Immerhin, so Grenke, habe Mazars bestätigt, dass die Kaufpreise für übernommene Franchiseunternehmen »trotz methodischer Defizite im Einzelfall vertretbar« seien. Die Kaufpreise seien nicht systematisch überhöht gewesen. Kritisch sieht Mazars dagegen die Rendite der CTP sowie der übrigen Finanzinvestoren; sie sei überhöht. Ob das bedeutet, dass sich Wolfgang Grenke und seine Freunde auf Kosten des Konzerns bereichert haben, bleibt damit offen; ausgeräumt ist der Vorwurf jedenfalls nicht.
Dubiose Kreditvergabe kritisiert
Die Mazars-Prüfer kritisieren zudem die dubiose Vergabe von Krediten in Höhe von 37 Millionen Euro an kleine und mittlere Unternehmen, bei denen entweder keine oder keine ausreichenden Sicherheiten gewährt wurden oder die Kreditwürdigkeit nicht ausreichend überprüft wurde. »Mazars stuft die Mängel als schwerwiegend ein«, heißt es im Zwischenbericht weiter. Das gelte auch für die Geldwäscheprävention der Bank, die nach Einschätzung von Mazars die gesetzlichen Regeln nicht voll erfüllt. Anhaltspunkte für systematische und aktive Geldwäsche der Banktochter gebe es aber nicht. Grenke will seine Geldwäscheprävention professionalisieren.
Dass Mazars überdies schwere Mängel in Grenkes internem Kontrollsystem, der internen Revision und der Compliance festgestellt hat, kommt nicht mehr allzu überraschend – das hatte bereits die Bafin kritisiert, woraufhin sich der Konzern von Vorstand Kindermann trennte.

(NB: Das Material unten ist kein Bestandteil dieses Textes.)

(** * Potala-Ticket: the change-gated ticket monitor of [ticket.py]

    A shallow embedding of the decision logic of [ticket.py]: the response
    classifier [fetch_slots], the slot summarizer [format_available_lines]
    and [join_lines], the open-date rule [compute_open_date], the push sink
    [notify_serverchan], the polling loop of [main] with its in-memory
    table [last_pushed], the headers of [get_headers] and the two
    constants the module reads from the environment when it is loaded.
    [setup_logging] and [make_session] only configure library objects and
    are left out.

    Python values are modelled as the program meets them:
    - a [str] is its sequence of code points ([pystr]);
    - a parsed JSON document is a [json] value; an object is a [gmap], so
      the order of its keys, which only [repr] shows, is not kept;
    - an exception is an [outcome] that is [Raised]; the exceptions are
      those an [except Exception] catches, interrupts are left out;
    - a [datetime.date] is carried by its proleptic Gregorian ordinal,
      from 1 for 0001-01-01 to 3652059 for 9999-12-31;
    - the loop body runs in a state monad over the table and the trace of
      calls made to the outside world (HTTP posts, pushes, sleeps);
    - [while True] is cut after a number of turns.

    What the interpreter and the network decide is an input of the model:
    the HTTP responses, the delivery outcome of a push, the clock and the
    random bits ([random.randint] is modelled on them, with the bounds
    the program passes).  Two tables of the interpreter are section variables:
    the decimal digits of the Unicode database beyond ASCII, and the text
    [repr] gives for floats, lists and dicts.  [int()] reads numerals of
    any length (the interpreter's cap on their digits is taken as off).
    Calls to [logging] are left out: they write text only and cannot
    raise here. *)

From Corelib Require Import PrimFloat.
From Stdlib Require Import ZArith NArith List Lia.
From Stdlib.Strings Require Import Byte.
From stdpp Require Import gmap strings list pretty.

Local Open Scope Z_scope.

(** ** Python strings *)

(** A [str] is a sequence of Unicode code points. *)
Record pystr := PyStr { chars : list N }.

#[global] Instance pystr_eq_dec : EqDecision pystr.
Proof. solve_decision. Defined.

#[global] Instance pystr_countable : Countable pystr.
Proof. apply (inj_countable' chars PyStr). by intros []. Defined.

(** String literals are written in UTF-8 and read as code points. *)
Fixpoint utf8_decode (fuel : nat) (bs : list N) : list N :=
  match fuel with
  | O => []
  | S fuel' =>
    match bs with
    | [] => []
    | b0 :: r =>
      if (b0 <? 0x80)%N then b0 :: utf8_decode fuel' r
      else if (b0 <? 0xE0)%N then
        match r with
        | b1 :: r' =>
            ((b0 - 0xC0) * 0x40 + (b1 - 0x80))%N :: utf8_decode fuel' r'
        | _ => []
        end
      else if (b0 <? 0xF0)%N then
        match r with
        | b1 :: b2 :: r' =>
            ((b0 - 0xE0) * 0x1000 + (b1 - 0x80) * 0x40 + (b2 - 0x80))%N
              :: utf8_decode fuel' r'
        | _ => []
        end
      else
        match r with
        | b1 :: b2 :: b3 :: r' =>
            ((b0 - 0xF0) * 0x40000 + (b1 - 0x80) * 0x1000
             + (b2 - 0x80) * 0x40 + (b3 - 0x80))%N
              :: utf8_decode fuel' r'
        | _ => []
        end
    end
  end.

Definition utf8_encode_char (c : N) : list N :=
  if (c <? 0x80)%N then [c]
  else if (c <? 0x800)%N then [0xC0 + c / 0x40; 0x80 + c mod 0x40]%N
  else if (c <? 0x10000)%N then
    [0xE0 + c / 0x1000; 0x80 + (c / 0x40) mod 0x40; 0x80 + c mod 0x40]%N
  else
    [0xF0 + c / 0x40000; 0x80 + (c / 0x1000) mod 0x40;
     0x80 + (c / 0x40) mod 0x40; 0x80 + c mod 0x40]%N.

Definition pystr_of_bytes (bs : list byte) : pystr :=
  PyStr (utf8_decode (length bs) (map Byte.to_N bs)).

Definition pystr_to_bytes (s : pystr) : list byte :=
  omap Byte.of_N (concat (map utf8_encode_char (chars s))).

Declare Scope py_scope.
Delimit Scope py_scope with py.
Bind Scope py_scope with pystr.
String Notation pystr pystr_of_bytes pystr_to_bytes : py_scope.

(** [a + b] on strings. *)
Definition py_cat (a b : pystr) : pystr := PyStr (chars a ++ chars b).
Infix "+++" := py_cat (at level 60, right associativity) : py_scope.

(** [bool(s)]: a string is true when it is not empty. *)
Definition py_nonempty (s : pystr) : bool :=
  match chars s with [] => false | _ :: _ => true end.

(** [s == t]. *)
Definition py_eqb (s t : pystr) : bool := bool_decide (s = t).

(** [s[:n]]. *)
Definition py_take (n : nat) (s : pystr) : pystr := PyStr (take n (chars s)).

Fixpoint starts_with (p s : list N) : bool :=
  match p, s with
  | [], _ => true
  | _ :: _, [] => false
  | x :: p', y :: s' => (x =? y)%N && starts_with p' s'
  end.

Fixpoint occurs_in (p s : list N) : bool :=
  starts_with p s ||
  match s with
  | [] => false
  | _ :: s' => occurs_in p s'
  end.

(** [sub in s]. *)
Definition py_in (sub s : pystr) : bool := occurs_in (chars sub) (chars s).

Fixpoint join_chars (sep : list N) (l : list pystr) : list N :=
  match l with
  | [] => []
  | [x] => chars x
  | x :: rest => chars x ++ sep ++ join_chars sep rest
  end.

(** [sep.join(l)]. *)
Definition py_join (sep : pystr) (l : list pystr) : pystr :=
  PyStr (join_chars (chars sep) l).

(** [str.isspace] on one code point: the white space [str.strip()] removes. *)
Definition is_space (c : N) : bool :=
  ((0x09 <=? c) && (c <=? 0x0D) || (0x1C <=? c) && (c <=? 0x20)
   || (c =? 0x85) || (c =? 0xA0) || (c =? 0x1680)
   || (0x2000 <=? c) && (c <=? 0x200A)
   || (c =? 0x2028) || (c =? 0x2029) || (c =? 0x202F)
   || (c =? 0x205F) || (c =? 0x3000))%N.

Fixpoint lstrip_chars (l : list N) : list N :=
  match l with
  | [] => []
  | c :: r => if is_space c then lstrip_chars r else l
  end.

(** [s.strip()]. *)
Definition py_strip (s : pystr) : pystr :=
  PyStr (rev (lstrip_chars (rev (lstrip_chars (chars s))))).

(** The text of a Rocq string of ASCII characters. *)
Definition of_ascii_string (s : string) : pystr :=
  PyStr (map Ascii.N_of_ascii (String.list_ascii_of_string s)).

(** [str(n)] for an [int]: its decimal numeral. *)
Definition str_of_Z (n : Z) : pystr := of_ascii_string (pretty n).

(** ** Exceptions *)

Inductive exn : Set :=
| AttributeError
| ValueError
| OverflowError
| AssertionError
| RequestException
| HTTPError.

Inductive outcome (A : Type) : Type :=
| Returned (a : A)
| Raised (e : exn).
Arguments Returned {A} a.
Arguments Raised {A} e.

#[global] Instance outcome_ret : MRet outcome := @Returned.
#[global] Instance outcome_bind : MBind outcome := fun A B f m =>
  match m with
  | Returned a => f a
  | Raised e => Raised e
  end.

(** ** JSON values, as [json.loads] builds them *)

#[warnings="-register-all"]
Inductive json : Type :=
| JNull
| JBool (b : bool)
| JInt (n : Z)
| JFloat (f : float)
| JStr (s : pystr)
| JList (l : list json)
| JDict (d : gmap pystr json).

(** [bool(v)]. *)
Definition truthy (v : json) : bool :=
  match v with
  | JNull => false
  | JBool b => b
  | JInt n => negb (n =? 0)
  | JFloat f => negb (PrimFloat.eqb f 0%float)
  | JStr s => py_nonempty s
  | JList l => match l with [] => false | _ => true end
  | JDict d => negb (bool_decide (size d = 0%nat))
  end.

(** [v == 1] and [v == 0]: [True == 1], [1.0 == 1] and [False == 0] hold
    in Python, and a string never equals a number. *)
Definition eq_one (v : json) : bool :=
  match v with
  | JBool b => b
  | JInt n => n =? 1
  | JFloat f => PrimFloat.eqb f 1%float
  | _ => false
  end.

Definition eq_zero (v : json) : bool :=
  match v with
  | JBool b => negb b
  | JInt n => n =? 0
  | JFloat f => PrimFloat.eqb f 0%float
  | _ => false
  end.

(** [v.get(k, dflt)]: only a [dict] has the method. *)
Definition py_get (v : json) (k : pystr) (dflt : json) : outcome json :=
  match v with
  | JDict d => Returned (default dflt (d !! k))
  | _ => Raised AttributeError
  end.

(** ** Calendar dates *)

(** A [datetime.date], carried by [date.toordinal()]: 1 is 0001-01-01 and
    [MAXORDINAL] is 9999-12-31. *)
Record date := Date { toordinal : Z }.

Definition MAXORDINAL : Z := 3652059.

Definition is_leap (y : Z) : bool :=
  (y mod 4 =? 0) && (negb (y mod 100 =? 0) || (y mod 400 =? 0)).

Definition days_before_year (y : Z) : Z :=
  let p := y - 1 in p * 365 + p / 4 - p / 100 + p / 400.

Definition days_in_month (y m : Z) : Z :=
  if (m =? 2) && is_leap y then 29
  else nth (Z.to_nat m) [0; 31; 28; 31; 30; 31; 30; 31; 31; 30; 31; 30; 31] 0.

Definition days_before_month (y m : Z) : Z :=
  nth (Z.to_nat m) [0; 0; 31; 59; 90; 120; 151; 181; 212; 243; 273; 304; 334] 0
  + (if (2 <? m) && is_leap y then 1 else 0).

Definition ymd2ord (y m d : Z) : Z :=
  days_before_year y + days_before_month y m + d.

(** [datetime.date(y, m, d)]. *)
Definition date_new (y m d : Z) : outcome date :=
  if (1 <=? y) && (y <=? 9999) && (1 <=? m) && (m <=? 12)
     && (1 <=? d) && (d <=? days_in_month y m)
  then Returned (Date (ymd2ord y m d))
  else Raised ValueError.

(** [d - datetime.timedelta(days=n)]. *)
Definition date_sub_days (d : date) (n : Z) : outcome date :=
  let o := toordinal d - n in
  if (0 <? o) && (o <=? MAXORDINAL) then Returned (Date o)
  else Raised OverflowError.

(** [a < b] and [a >= b] on dates. *)
Definition date_ltb (a b : date) : bool := toordinal a <? toordinal b.
Definition date_geb (a b : date) : bool := toordinal b <=? toordinal a.

(** ** The world outside and the monitor's memory *)

(** What [sess.post(...)] gives in [fetch_slots]: an exception with text
    [str(e)], or a response. *)
Record response := Response {
  status_code : Z;
  text : pystr;
  (** [r.json()]: the parsed body, or [None] when parsing raises *)
  json_body : option json;
  (** [str(e)] of the exception [r.json()] raises *)
  json_error : pystr;
  (** [str(e2)] of the exception [r.raise_for_status()] raises *)
  status_error : pystr
}.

Wegen der Sonderprüfungen werde das Geschäftsergebnis erst im zweiten Quartal feststehen, teilte Grenke weiter mit. Das Unternehmen erwartet ein Nachsteuerergebnis im oberen zweistelligen Millionenbereich, die Eigenkapitalquote betrug per Ultimo 2020 rund 16 Prozent. Am Vormittag will Vorstandschefin Leminsky in einer Telefonkonferenz Stellung nehmen zum Mazars-Zwischenbericht. Dann wird sie sich auch den offenen Fragen stellen müssen.
Anmerkung der Redaktion: Grenke ist nur noch im SDax und nicht mehr im MDax gelistet, Siemens Energy hatte das Unternehmen Ende 2020 aus dem Index verdrängt. Wir haben die Passage angepasst.